Beautiful! My ARZ is getting ready to undergo some very similar mods (save for the "paint job") next week! Getting new pickups, a new nut, and an arcade-style killswitch. I can't wait. 

What kind of switch did you use for the killswitch, anyway?


----------



## HUGH JAYNUS (Sep 1, 2013)

i got my switch off of ebay 
Large Green Killswitch for Electric Guitar Kill Switch Stutter Mod Buckethead | eBay

but it doesnt work very well and wasnt long enough to fit all the way through the guitar. i had to route the cavity inside to make it fit.


----------



## TheWarAgainstTime (Sep 1, 2013)

Love that wrap! HNGD


----------



## AkiraSpectrum (Sep 1, 2013)

That is some incredible work. Awesome!


----------



## skeels (Sep 1, 2013)

Great makeover! Love the modded 7321s!


----------



## HUGH JAYNUS (Sep 1, 2013)

Thanks! It plays so much better too. Its like a girlfriend when you take her shopping and she gets all "greatful" afterwards lol


----------



## LORD S810 (Sep 2, 2013)

Looks killer man, happy NGD!


----------



## Daf57 (Sep 2, 2013)

Nice work on the mods! Congrats! That carbon wrap is interesting. Must be pretty thin?


----------



## s2k9k (Sep 2, 2013)

Damn. nice. looks great. Very good job bro


----------



## HUGH JAYNUS (Sep 2, 2013)

Daf57 said:


> Nice work on the mods! Congrats! That carbon wrap is interesting. Must be pretty thin?

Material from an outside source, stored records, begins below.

(** * AnySDK: exposing the methods of an SDK client as CRUD-filtered tools

    A shallow embedding of
    [libs/community/langchain_community/utilities/anysdk.py]:
    the [CrudControls] policy, the [AnySDKTool] wrapper with its [_run]
    method, and [AnySdkWrapper._build_operations].

    Python values are modelled by the inductive [pyval]; exceptions by the
    error monad [outcome].  A Python string is modelled by [string]: the
    sequence of its code points, each of them below 256 (Basic Latin and
    Latin-1), so that the character [ascii_of_nat n] stands for the code
    point [n].  Strings with a code point from 256 on are outside the
    model. *)

From Stdlib Require Import ZArith Ascii String List Lia.
From Stdlib Require Import Decimal DecimalFacts DecimalPos DecimalZ DecimalString.
From stdpp Require Import base option list gmap strings fin_maps.

Local Open Scope string_scope.
Local Open Scope list_scope.
Set Warnings "-register-all".

(** ** Python strings *)

Module PyString.

(** [c.lower()] on one character.  Below 256 the letters with a lower
    case form are the capitals [A]..[Z] (65..90) and the Latin-1 capitals
    192..214 and 216..222 (215 is the multiplication sign); each of them
    moves up by 32.  Every other code point below 256 is left as it is,
    the sharp s (223) and the micro sign (181) among them. *)
Definition lower_char (c : ascii) : ascii :=
  let n := nat_of_ascii c in
  if ((65 <=? n)%nat && (n <=? 90)%nat)
     || ((192 <=? n)%nat && (n <=? 214)%nat)
     || ((216 <=? n)%nat && (n <=? 222)%nat)
  then ascii_of_nat (n + 32) else c.

(** [s.lower()]: on code points below 256 the method works one character
    at a time (the rules that look at the neighbours of a character, or
    that lengthen the string, concern code points from 304 on). *)
Fixpoint lower (s : string) : string :=
  match s with
  | EmptyString => EmptyString
  | String c rest => String (lower_char c) (lower rest)
  end.

(** [s.startswith(p)] *)
Fixpoint startswith (s p : string) {struct p} : bool :=
  match p, s with
  | EmptyString, _ => true
  | String _ _, EmptyString => false
  | String a p', String b s' => if Ascii.eqb a b then startswith s' p' else false
  end.

(** [needle in hay] *)
Fixpoint contains (needle hay : string) : bool :=
  startswith hay needle ||
  match hay with
  | EmptyString => false
  | String _ rest => contains needle rest
  end.

(** [s.split(sep)] for a one-character separator. *)
Fixpoint split (sep : ascii) (s : string) : list string :=
  match s with
  | EmptyString => [EmptyString]
  | String c rest =>
      if Ascii.eqb c sep then EmptyString :: split sep rest
      else match split sep rest with
           | [] => [String c EmptyString]
           | w :: ws => String c w :: ws
           end
  end.

End PyString.

(** ** Python values and exceptions *)

(** The values that flow through the tool: arguments, results, and the
    configuration of the policy.  A dict is the list of its pairs in
    insertion order, its keys being strings.  [PyObj repr] is an object of
    a class the JSON encoder does not know, given by what [str()] answers
    for it.  Floating-point numbers and dicts with a key that is not a
    string are not among these values. *)
Inductive pyval : Type :=
| PyNone
| PyBool (b : bool)
| PyInt (z : Z)
| PyStr (s : string)
| PyList (l : list pyval)
| PyTuple (l : list pyval)
| PyDict (d : list (string * pyval))
| PyObj (repr : string).

(** Exception classes; [OtherError cls] is any class not named here. *)
Inductive exn : Type :=
| AttributeError
| KeyError
| TypeError
| ValueError
| ValidationError
| OtherError (cls : string).

Inductive outcome (A : Type) : Type :=
| Return (a : A)
| Raise (e : exn).
Arguments Return {A} a.
Arguments Raise {A} e.

#[global] Instance outcome_ret : MRet outcome := fun _ a => Return a.
#[global] Instance outcome_bind : MBind outcome := fun _ _ k m =>
  match m with
  | Return a => k a
  | Raise e => Raise e
  end.

(** [try: body except cls: handler] *)
Definition try_except {A} (body : outcome A) (caught : exn -> bool)
    (handler : outcome A) : outcome A :=
  match body with
  | Return a => Return a
  | Raise e => if caught e then handler else Raise e
  end.

Definition is_AttributeError (e : exn) : bool :=
  match e with AttributeError => true | _ => false end.

(** [bool(v)] *)
Definition truthy (v : pyval) : bool :=
  match v with
  | PyNone => false
  | PyBool b => b
  | PyInt z => negb (z =? 0)%Z
  | PyStr s => negb (String.eqb s "")
  | PyList l => match l with [] => false | _ => true end
  | PyTuple l => match l with [] => false | _ => true end
  | PyDict d => match d with [] => false | _ => true end
  | PyObj _ => true
  end.

(** ** The SDK client *)

(** An attribute of the client object: its [__doc__] and, when it is
    callable, what a call with keyword arguments does. *)
Record attribute : Type := {
  attr_doc : option string;
  attr_call : option (list (string * pyval) -> outcome pyval)
}.

(** The client object is its attribute listing, in [dir()] order. *)
Definition sdk_object : Type := list (string * attribute).

Definition dir (obj : sdk_object) : list string := map fst obj.

Fixpoint find_attr (obj : sdk_object) (name : string) : option attribute :=
  match obj with
  | [] => None
  | (n, a) :: rest => if String.eqb n name then Some a else find_attr rest name
  end.

Definition getattr (obj : sdk_object) (name : string) : outcome attribute :=
  match find_attr obj name with
  | Some a => Return a
  | None => Raise AttributeError
  end.

Definition callable (a : attribute) : bool :=
  match attr_call a with Some _ => true | None => false end.

(** [handle[key]] on the mapping that carries the client. *)
Definition subscript (handle : gmap string sdk_object) (key : string)
    : outcome sdk_object :=
  match handle !! key with
  | Some obj => Return obj
  | None => Raise KeyError
  end.

(** ** CrudControls *)

Definition ANYSDK_CRUD_CONTROLS_CREATE : bool := false.
Definition ANYSDK_CRUD_CONTROLS_READ : bool := true.
Definition ANYSDK_CRUD_CONTROLS_UPDATE : bool := false.
Definition ANYSDK_CRUD_CONTROLS_DELETE : bool := false.

Definition ANYSDK_CRUD_CONTROLS_CREATE_LIST : string := "create".
Definition ANYSDK_CRUD_CONTROLS_READ_LIST : string := "get,read,list".
Definition ANYSDK_CRUD_CONTROLS_UPDATE_LIST : string := "update,put,post".
Definition ANYSDK_CRUD_CONTROLS_DELETE_LIST : string := "delete,destroy,remove".

(** Modelled from the spec: [langchain_core.utils.get_from_dict_or_env] is
    imported by the source and not part of it.  The spec of the policy
    says that a field of the configuration that is missing resolves
    through the environment variable of that name and then through the
    built-in default.  A field counts as supplied when it is present with a
    true value, and an environment variable when it is set and not empty;
    with no default either, the lookup raises [ValueError]. *)
Definition get_from_dict_or_env (environ : gmap string string)
    (data : gmap string pyval) (key env_key : string) (default : pyval)
    : outcome pyval :=
  let from_env :=
    match environ !! env_key with
    | Some (String c s) => Return (PyStr (String c s))
    | _ => match default with PyNone => Raise ValueError | d => Return d end
    end in
  match data !! key with
  | Some v => if truthy v then Return v else from_env
  | None => from_env
  end.

(** [v.split(",")]: only a string has the method. *)
Definition split_comma (v : pyval) : outcome pyval :=
  match v with
  | PyStr s => Return (PyList (map PyStr (PyString.split "," s)))
  | _ => Raise AttributeError
  end.

Module CrudControls.

(** The policy object as [_build_operations] reads it, after validation:
    the gates are booleans, the keyword lists are lists of strings
    ([None] where the attribute is [None], which the loop tests for). *)
Record t : Type := {
  create : bool;
  create_list : option (list string);
  read : bool;
  read_list : option (list string);
  update : bool;
  update_list : option (list string);
  delete : bool;
  delete_list : option (list string)
}.

(** The declared defaults of the eight fields. *)
Definition field_defaults : gmap string pyval :=
  list_to_map
    [("create", PyBool ANYSDK_CRUD_CONTROLS_CREATE); ("create_list", PyNone);
     ("read", PyBool ANYSDK_CRUD_CONTROLS_READ); ("read_list", PyNone);
     ("update", PyBool ANYSDK_CRUD_CONTROLS_UPDATE); ("update_list", PyNone);
     ("delete", PyBool ANYSDK_CRUD_CONTROLS_DELETE); ("delete_list", PyNone)].

Section Validator.
(** The lookup of one field: configuration, environment, default. *)
Variable lookup_field :
  gmap string pyval -> string -> string -> pyval -> outcome pyval.

Definition validate_environment (values : gmap string pyval)
    : outcome (gmap string pyval) :=
  create ← lookup_field values "create" "ANYSDK_CRUD_CONTROLS_CREATE"
             (PyBool ANYSDK_CRUD_CONTROLS_CREATE);
  let values := <["create" := PyBool (truthy create)]> values in
  create_list ← lookup_field values "create_list"
             "ANYSDK_CRUD_CONTROLS_CREATE_LIST"
             (PyStr ANYSDK_CRUD_CONTROLS_CREATE_LIST);
  create_words ← split_comma create_list;
  let values := <["create_list" := create_words]> values in
  read ← lookup_field values "read" "ANYSDK_CRUD_CONTROLS_READ"
             (PyBool ANYSDK_CRUD_CONTROLS_READ);
  let values := <["read" := PyBool (truthy read)]> values in
  read_list ← lookup_field values "read_list"
             "ANYSDK_CRUD_CONTROLS_READ_LIST"
             (PyStr ANYSDK_CRUD_CONTROLS_READ_LIST);
  read_words ← split_comma read_list;
  let values := <["read_list" := read_words]> values in
  update ← lookup_field values "update" "ANYSDK_CRUD_CONTROLS_UPDATE"
             (PyBool ANYSDK_CRUD_CONTROLS_UPDATE);
  let values := <["update" := PyBool (truthy update)]> values in
  update_list ← lookup_field values "update_list"
             "ANYSDK_CRUD_CONTROLS_UPDATE_LIST"
             (PyStr ANYSDK_CRUD_CONTROLS_UPDATE_LIST);
  update_words ← split_comma update_list;
  let values := <["update_list" := update_words]> values in
  delete ← lookup_field values "delete" "ANYSDK_CRUD_CONTROLS_DELETE"
             (PyBool ANYSDK_CRUD_CONTROLS_DELETE);
  let values := <["delete" := PyBool (truthy delete)]> values in
  delete_list ← lookup_field values "delete_list"
             "ANYSDK_CRUD_CONTROLS_DELETE_LIST"
             (PyStr ANYSDK_CRUD_CONTROLS_DELETE_LIST);
  delete_words ← split_comma delete_list;
  let values := <["delete_list" := delete_words]> values in
  mret values.
End Validator.

(** Reading the validated mapping back as the fields of the object. *)
Definition as_gate (v : option pyval) : option bool :=
  match v with Some (PyBool b) => Some b | _ => None end.

Fixpoint as_strings (l : list pyval) : option (list string) :=
  match l with
  | [] => Some []
  | PyStr s :: rest => cons s <$> as_strings rest
  | _ :: _ => None
  end.

Definition as_words (v : option pyval) : option (option (list string)) :=
  match v with
  | Some PyNone => Some None
  | Some (PyList l) => Some <$> as_strings l
  | _ => None
  end.

Definition of_values (values : gmap string pyval) : option t :=
  c ← as_gate (values !! "create");
  cl ← as_words (values !! "create_list");
  r ← as_gate (values !! "read");
  rl ← as_words (values !! "read_list");
  u ← as_gate (values !! "update");
  ul ← as_words (values !! "update_list");
  d ← as_gate (values !! "delete");
  dl ← as_words (values !! "delete_list");
  Some {| create := c; create_list := cl; read := r; read_list := rl;
          update := u; update_list := ul; delete := d; delete_list := dl |}.

(** Construction without arguments: the declared defaults, then the
    validator. *)
Definition init_default (environ : gmap string string) : outcome t :=
  values ← validate_environment (get_from_dict_or_env environ) field_defaults;
  match of_values values with
  | Some cc => Return cc
  | None => Raise ValidationError
  end.

End CrudControls.


(** ** AnySDKTool *)

Module AnySDKTool.

Record t : Type := {
  client : gmap string sdk_object;
  name : string;
  description : string
}.

(** The tool is a pydantic model, as [BaseTool] is: construction checks
    the arguments against the declared field types.  [name] and
    [description] are declared [str], without a default and not
    [Optional], so [None] is refused for them with a validation error.
    [client] is [Any]. *)
Definition init (client : gmap string sdk_object) (name : string)
    (description : option string) : outcome t :=
  match description with
  | Some d => Return {| client := client; name := name; description := d |}
  | None => Raise ValidationError
  end.

(** Calling [func] with the keyword arguments unpacked from [params]:
    [params] has to be a mapping and [func] callable. *)
Definition call_kwargs (func : attribute) (params : pyval) : outcome pyval :=
  match params with
  | PyDict kwargs =>
      match attr_call func with
      | Some f => f kwargs
      | None => Raise TypeError
      end
  | _ => Raise TypeError
  end.

Section Run.
(** [json.loads]; [None] stands for [JSONDecodeError]. *)
Variable json_loads : string -> option pyval.
(** [json.dumps(_, default=str)] *)
Variable json_dumps : pyval -> outcome string.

its thicker than you'd think. flexible also. glue seems pretty strong, and its pretty easy to work with. my next refinish ill probably do the same with a different color. much easier than sanding and painting


----------



## LolloBlaskhyrt (Sep 2, 2013)

Looks great!


----------



## Cowboyfromhell (Sep 2, 2013)

One of the best makeovers i ve seen in a long time . Looks absolutely killer man congrats!


----------



## RuffeDK (Sep 2, 2013)

Amazing!


----------



## FarBeyondDriven16 (Sep 2, 2013)

Happy NGD! The paint job is beautiful! Reminds me of the chameleon finish the old Xiphos used to have!


----------



## BucketheadRules (Sep 2, 2013)

Fuuuuck yes!


----------



## FallOfHumanity (Sep 2, 2013)

That's a pretty awesome looking guitar. I've always wondered how a wrap would affect that acoustics of the guitar. 

Thanks for sharing.


----------



## 7deadlysins666 (Sep 2, 2013)

That decal looks sick! I will have to get some of that for a future project. It's like a poor mans chameleon paint. I like it.


----------



## HUGH JAYNUS (Sep 2, 2013)

FarBeyondDriven16 said:


> Happy NGD! The paint job is beautiful! Reminds me of the chameleon finish the old Xiphos used to have!



i thought the same thing. those looked amazing but Ibanez seemed to abandon that wonderful paint scheme.


----------



## Devils Lullaby (Sep 2, 2013)

Great job! turned out awesome


----------



## HUGH JAYNUS (Sep 2, 2013)

thanks everyone! i never expected such a huge response for a measly RG7321 honestly lol. it is an awesome guitar though. probably one of the most mod-friendly guitars ever made.


----------



## MikeH (Sep 2, 2013)

The work looks fantastic, but it always bothers me when people put logos on that follow the bottom edge of the headstock instead of the top.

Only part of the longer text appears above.